Air Date: Week of January 29, 1999
Technology has brought us a long way towards a cleaner environment, but commentator Robert Braile observes that the controversy over the gasoline additive MTBE suggests technology can only go so far.
CURWOOD: While consumers wait for more alternatively-powered cars to hit the market, government regulators are trying other ways to lower auto emissions. One method is with so-called reformulated gasolines. Perhaps the most widely- used is called methyl-tertiary butyl-ether, otherwise known as MTBE. But commentator Robert Braile says a problem with MTBE has developed, and it suggests that technology can take us only so far.

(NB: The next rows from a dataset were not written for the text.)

(* ===== verification/BlockProductionLog.v ===== *)
(** * Block production log and block participation

    - [toolkit/block-production-log/pallet/src/lib.rs]: the log of the authors
      of blocks ([on_initialize], [take_prefix], [peek_prefix], [drop_prefix]);
    - [toolkit/block-participation/pallet/src/lib.rs]: the operational inherent
      that discards the log entries that were handed over;
    - [toolkit/block-participation/primitives/src/lib.rs]: the inherent data
      provider that aggregates the log by main chain epoch and producer and
      joins it with the stake distribution.

    [Moment] is a slot number.  The order in which a [HashMap] yields its
    entries is the parameter [hash_order]; the runtime API of the parent block
    and the Cardano data source are records of functions. *)

From S2P Require Import Prelude Domain MainchainEpoch.

(** ** The log *)

Section Log.
Context {P : Type}.

Abbreviation Log := (list (Z * P)).

Definition on_initialize (get_author : option P) (get_moment : option Z) (log : Log) : Log :=
  match get_author with
  | None => log
  | Some author =>
      match get_moment with
      | None => log
      | Some moment => log ++ [(moment, author)]
      end
  end.

Definition up_to (moment : Z) (entry : Z * P) : bool := entry.1 <=? moment.

Definition take_prefix (moment : Z) (log : Log) : Log * Log :=
  let pos := partition_point (up_to moment) log in
  (take pos log, drop pos log).

Definition peek_prefix (moment : Z) (log : Log) : Log := take_while (up_to moment) log.

Definition drop_prefix (moment : Z) (log : Log) : Log :=
  let position := partition_point (up_to moment) log in
  drop position log.

(** The log is sorted by moment: blocks are produced at increasing slots. *)
Definition log_sorted (log : Log) : Prop := StronglySorted Z.lt log.*1.

Lemma log_partitioned moment log : log_sorted log → partitioned (up_to moment) log.
Proof.
  intros Hs. apply (StronglySorted_partitioned (λ x y, x.1 < y.1)).
  - induction log as [|x log IH]; [constructor|]. unfold log_sorted in *. rewrite fmap_cons in Hs.
    apply StronglySorted_inv in Hs as [Hs Hx]. constructor; [by apply IH|].
    rewrite Forall_fmap in Hx. exact Hx.
  - intros x y Hxy. unfold up_to. lia.
Qed.

Lemma take_prefix_split moment log :
  log_sorted log → take_prefix moment log = (peek_prefix moment log, drop_prefix moment log).
Proof.
  intros Hs. unfold take_prefix, drop_prefix, peek_prefix. f_equal.
  by rewrite partition_point_take_while, take_while_take by (by apply log_partitioned).
Qed.

Lemma drop_prefix_filter moment log :
  log_sorted log → drop_prefix moment log = filter (λ x, up_to moment x = false) log.
Proof.
  intros Hs. pose proof (log_partitioned moment log Hs). unfold drop_prefix.
  by rewrite partition_point_take_while, skip_while_drop, partitioned_skip_while.
Qed.
End Log.

(** ** The interface between the log and the participation pallet *)

Class BlockParticipationProvider (P : Type) := {
  blocks_to_process : list (Z * P) → Z → outcome (list (Z * P));
  discard_processed_blocks : list (Z * P) → Z → list (Z * P);
}.
(* ===== verification/ContractDatums.v ===== *)
(** * Datums of the smart contracts

    Models [toolkit/smart-contracts/plutus-data/src]: the datums and redeemers
    that the off-chain code writes to Cardano and the observability code reads
    back: D-parameter, permissioned candidates, registrations, Governed Map
    entries, token transfers, the reserve and the version oracle.

    [PlutusData] of [cardano_serialization_lib] is the type [Datum]; its list
    accessor [get] panics outside the list, which matters where the length is
    not checked first. *)

From S2P Require Import Prelude Domain PlutusData CandidateKeys.

(** ** Accessors *)

Definition as_list (d : Datum) : option (list Datum) :=
  match d with ListDatum l => Some l | _ => None end.
Definition as_bytes (d : Datum) : option bytes :=
  match d with ByteStringDatum b => Some b | _ => None end.
Definition as_integer (d : Datum) : option Z :=
  match d with IntegerDatum i => Some i | _ => None end.
Definition as_constr_plutus_data (d : Datum) : option (Z * list Datum) :=
  match d with ConstructorDatum c l => Some (c, l) | _ => None end.

Definition as_u64 (d : Datum) : option Z := i ← as_integer d; try_into 64 i.
Definition as_u32 (d : Datum) : option Z := n ← as_u64 d; try_into 32 n.
Definition as_u16 (d : Datum) : option Z := n ← as_u32 d; try_into 16 n.

(** [PlutusList::get] *)
Definition get (l : list Datum) (i : nat) : outcome Datum := expect (l !! i).

(** [<[u8; N]>::try_from]. *)
Definition as_byte_array (n : nat) (b : bytes) : option bytes :=
  if decide (length b = n) then Some b else None.

Definition new_bytes (b : bytes) : Datum := ByteStringDatum b.
Definition new_integer (n : Z) : Datum := IntegerDatum n.
Definition new_list (l : list Datum) : Datum := ListDatum l.
Definition new_empty_constr_plutus_data (alternative : Z) : Datum := ConstructorDatum alternative [].
Definition new_single_value_constr_plutus_data (alternative : Z) (d : Datum) : Datum :=
  ConstructorDatum alternative [d].
Definition new_constr_plutus_data (alternative : Z) (l : list Datum) : Datum := ConstructorDatum alternative l.

(** ** Versioned datums *)

Inductive DecodingMessage :=
  | Message (text : string)
  | CannotParseAppendix (msg : DecodingMessage)
  | UnknownVersion (version : Z).

Record DataDecodingError := mkDecodingError {
  err_datum : Datum;
  err_to : string;
  err_msg : DecodingMessage;
}.
Abbreviation DecodingResult := (result DataDecodingError).

Record VersionedGenericDatum := mkVersioned {
  v_datum : Datum;
  v_appendix : Datum;
  v_version : Z;
}.

Definition plutus_data_version_and_payload (data : Datum) : option VersionedGenericDatum :=
  match as_list data with
  | Some [datum; appendix; version] =>
      version ← as_u64 version; Some (mkVersioned datum appendix version)
  | _ => None
  end.

Definition versioned_to_plutus (value : VersionedGenericDatum) : Datum :=
  new_list [v_datum value; v_appendix value; new_integer (v_version value)].

Class VersionedDatumWithLegacy (T : Type) := {
  NAME : string;
  decode_legacy : Datum → result DecodingMessage T;
  decode_versioned : Z → Datum → Datum → result DecodingMessage T;
}.

Definition decode_with_legacy `{VersionedDatumWithLegacy T} (data : Datum) : DecodingResult T :=
  map_err (mkDecodingError data NAME)
    (match plutus_data_version_and_payload data with
     | None => decode_legacy data
     | Some v => decode_versioned (v_version v) (v_datum v) (v_appendix v)
     end).

(** ** D-parameter *)

Inductive DParamDatum := DParamV0 (num_permissioned num_registered : Z).

Definition d_param_from_datum (d : DParamDatum) : DParameter :=
  match d with DParamV0 p r => mkDParameter p r end.

Definition d_parameter_to_plutus_data (d_param : DParameter) : Datum :=
  versioned_to_plutus
    (mkVersioned (new_empty_constr_plutus_data 0)
       (new_list [new_integer (num_permissioned_candidates d_param);
                  new_integer (num_registered_candidates d_param)]) 0).

Definition d_param_decode_legacy (data : Datum) : result DecodingMessage DParamDatum :=
  ok_or
    (match as_list data with
     | Some [d0; d1] => p ← as_u16 d0; r ← as_u16 d1; Some (DParamV0 p r)
     | _ => None
     end) (Message "Expected [u16, u16]").
(* ===== verification/GovernedMap.v ===== *)
(** * The Governed Map

    - [toolkit/governed-map/pallet/src/lib.rs]: the pallet that stores the
      key-value pairs and applies the changes observed on Cardano;
    - [toolkit/governed-map/primitives/src/lib.rs]: the inherent data provider
      that computes the changes, and the interface of its data source.

    Keys are the bytes of UTF-8 strings.  The handler of changes
    ([OnGovernedMappingChange]) is a function on its own state. *)

From S2P Require Import Prelude Domain.

Record MainChainScriptsV1 := mkScriptsV1 {
  validator_address : bytes;
  asset_policy_id : bytes;
}.

#[global] Instance MainChainScriptsV1_eq_dec : EqDecision MainChainScriptsV1.
Proof. solve_decision. Defined.

Inductive InherentError :=
  | InherentMissing
  | InherentNotExpected
  | IncorrectInherent
  | KeyExceedsBounds (key : bytes)
  | ValueExceedsBounds (key value : bytes)
  | TooManyChanges.

(** [Changes] and [GovernedMapInherentDataV1]: [None] is a deletion. *)
Abbreviation Changes := (gmap bytes (option bytes)).

(** ** The pallet *)

Record MapConfig := mkMapConfig {
  MaxChanges : Z;
  MaxKeyLength : Z;
  MaxValueLength : Z;
}.

Inductive MapError := InherentCalledTwice | MainChainScriptNotSet | MapBadOrigin.

Inductive MapCall :=
  | call_register_changes (changes : Changes)
  | call_set_main_chain_scripts (scripts : MainChainScriptsV1).

#[global] Instance MapCall_eq_dec : EqDecision MapCall.
Proof. solve_decision. Defined.

Class OnGovernedMappingChange (H : Type) :=
  on_governed_mapping_change : bytes → option bytes → option bytes → H → H.

Record MapState (H : Type) := mkMap {
  Initialized : bool;
  LastUpdateBlock : option Z;
  Mapping : gmap bytes bytes;
  MainChainScripts : option MainChainScriptsV1;
  handler_state : H;
}.
Arguments mkMap {H} _ _ _ _ _.
Arguments Initialized {H} _.
Arguments LastUpdateBlock {H} _.
Arguments Mapping {H} _.
Arguments MainChainScripts {H} _.
Arguments handler_state {H} _.

Section Pallet.
Context {H : Type} `{!OnGovernedMappingChange H} (config : MapConfig).

Definition map_genesis (scripts : option MainChainScriptsV1) (h : H) : MapState H :=
  mkMap false None ∅ scripts h.

Definition bound_key (key : bytes) : result InherentError bytes :=
  if Z.of_nat (length key) <=? MaxKeyLength config then Ok key else Err (KeyExceedsBounds key).

Definition bound_value (key value : bytes) : result InherentError bytes :=
  if Z.of_nat (length value) <=? MaxValueLength config then Ok value
  else Err (ValueExceedsBounds key value).

Fixpoint bound_changes (raw_changes : list (bytes * option bytes)) (changes : Changes) :
    result InherentError Changes :=
  match raw_changes with
  | [] => Ok changes
  | (key, new_value) :: raw_changes =>
      new_value ← match new_value with
                  | Some v => v ← bound_value key v; Ok (Some v)
                  | None => Ok None
                  end;
      key ← bound_key key;
      bound_changes raw_changes (<[key := new_value]> changes)
  end.
(* ===== verification/Bridge.v ===== *)
(** * The token bridge

    - [toolkit/bridge/pallet/src/lib.rs]: the pallet that hands transfers to the
      chain's handler and keeps the checkpoint;
    - [toolkit/bridge/primitives/src/lib.rs]: the inherent data provider;
    - [toolkit/data-sources/db-sync/src/bridge/mod.rs] and [cache.rs]: the data
      source over db-sync, without and with a cache, and the queries of
      [db_model.rs] they run.

    The outputs db-sync knows are the parameter [pool]; an output records the
    hash of the transaction that consumed it. *)

From S2P Require Import Prelude Domain PlutusData ContractDatums DbSync.

Record MainChainScripts := mkBridgeScripts {
  token_policy_id : bytes;
  token_asset_name : bytes;
  illiquid_circulation_supply_validator_address : bytes;
}.

#[global] Instance MainChainScripts_eq_dec : EqDecision MainChainScripts.
Proof. solve_decision. Defined.

Inductive BridgeTransferV1 (R : Type) :=
  | UserTransfer (token_amount : Z) (recipient : R)
  | ReserveTransfer (token_amount : Z)
  | InvalidTransfer (token_amount : Z) (utxo_id : UtxoId).
Arguments UserTransfer {R} _ _.
Arguments ReserveTransfer {R} _.
Arguments InvalidTransfer {R} _ _.

#[global] Instance BridgeTransferV1_eq_dec `{EqDecision R} : EqDecision (BridgeTransferV1 R).
Proof. solve_decision. Defined.

Inductive BridgeDataCheckpoint := CheckpointUtxo (utxo : UtxoId) | CheckpointBlock (number : Z).

#[global] Instance BridgeDataCheckpoint_eq_dec : EqDecision BridgeDataCheckpoint.
Proof. solve_decision. Defined.

Record TokenBridgeTransfersV1 (R : Type) := mkTransfers {
  transfers : list (BridgeTransferV1 R);
  data_checkpoint : BridgeDataCheckpoint;
}.
Arguments mkTransfers {R} _ _.
Arguments transfers {R} _.
Arguments data_checkpoint {R} _.

Inductive InherentError := InherentRequired | InherentNotExpected | IncorrectInherent.

(** ** The pallet *)

Inductive BridgeCall (R : Type) :=
  | call_handle_transfers (transfers : list (BridgeTransferV1 R)) (data_checkpoint : BridgeDataCheckpoint)
  | call_set_main_chain_scripts (scripts : MainChainScripts) (data_checkpoint : BridgeDataCheckpoint).
Arguments call_handle_transfers {R} _ _.
Arguments call_set_main_chain_scripts {R} _ _.

#[global] Instance BridgeCall_eq_dec `{EqDecision R} : EqDecision (BridgeCall R).
Proof. solve_decision. Defined.

Class TransferHandler (R H : Type) := handle_incoming_transfer : BridgeTransferV1 R → H → H.

Record BridgeState (H : Type) := mkBridge {
  MainChainScriptsConfiguration : option MainChainScripts;
  DataCheckpoint : option BridgeDataCheckpoint;
  bridge_handler : H;
}.
Arguments mkBridge {H} _ _ _.
Arguments MainChainScriptsConfiguration {H} _.
Arguments DataCheckpoint {H} _.
Arguments bridge_handler {H} _.

Inductive BridgeError := BridgeBadOrigin.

BRAILE: In 1990, Congress passed amendments to the Clean Air Act requiring 28 states, from Maine to California, to cut smog. The states were given many ways to make their cuts. Most methods, such as reducing power plant emissions or installing vapor-trapping nozzles on gasoline pumps, were hardly noticeable to consumers.
MTBE was supposed to be the least noticeable of all. It's simply a chemical that fuel refineries put into gasoline that has the knack of cutting smog. It also reduces toxics like benzene, a known carcinogen. The idea was to clean the air without hassling anyone. Government officials learned a hard lesson in some states when they tried to impose enhanced auto emissions testing programs on motorists. Those programs to cut smog backfired because they forced people to change their ways. The officials learned that smog could only be cut in ways that allowed people to live as they normally do. And the petroleum industry had the answer: MTBE.
The trouble is, MTBE may also be a carcinogen. And it's turning up in drinking water wells all over the country. Maine has 4,300 contaminated wells. California, 10,000. The chemical, which moves quickly through soil, seems to be coming from leaking underground storage tanks and traffic accidents involving fuel spills. But no one knows for sure. EPA Administrator Carol Browner convened a blue ribbon panel of experts in November, giving it 6 months to report on MTBE sources, risks, and benefits.
It's unclear what Browner's panel will decide. But what is clear is that technology may not be the panacea to our environmental problems. Yes, it has taken us far, so far that it's hard not to believe it cannot take us all the way. But as America's experiment with MTBE suggests, at some point we may also have to change our ways. We may have to drive less, consume less, exploit less. At some point, we may just have to change.
CURWOOD: Commentator Robert Braile writes on the environment for the Boston Globe.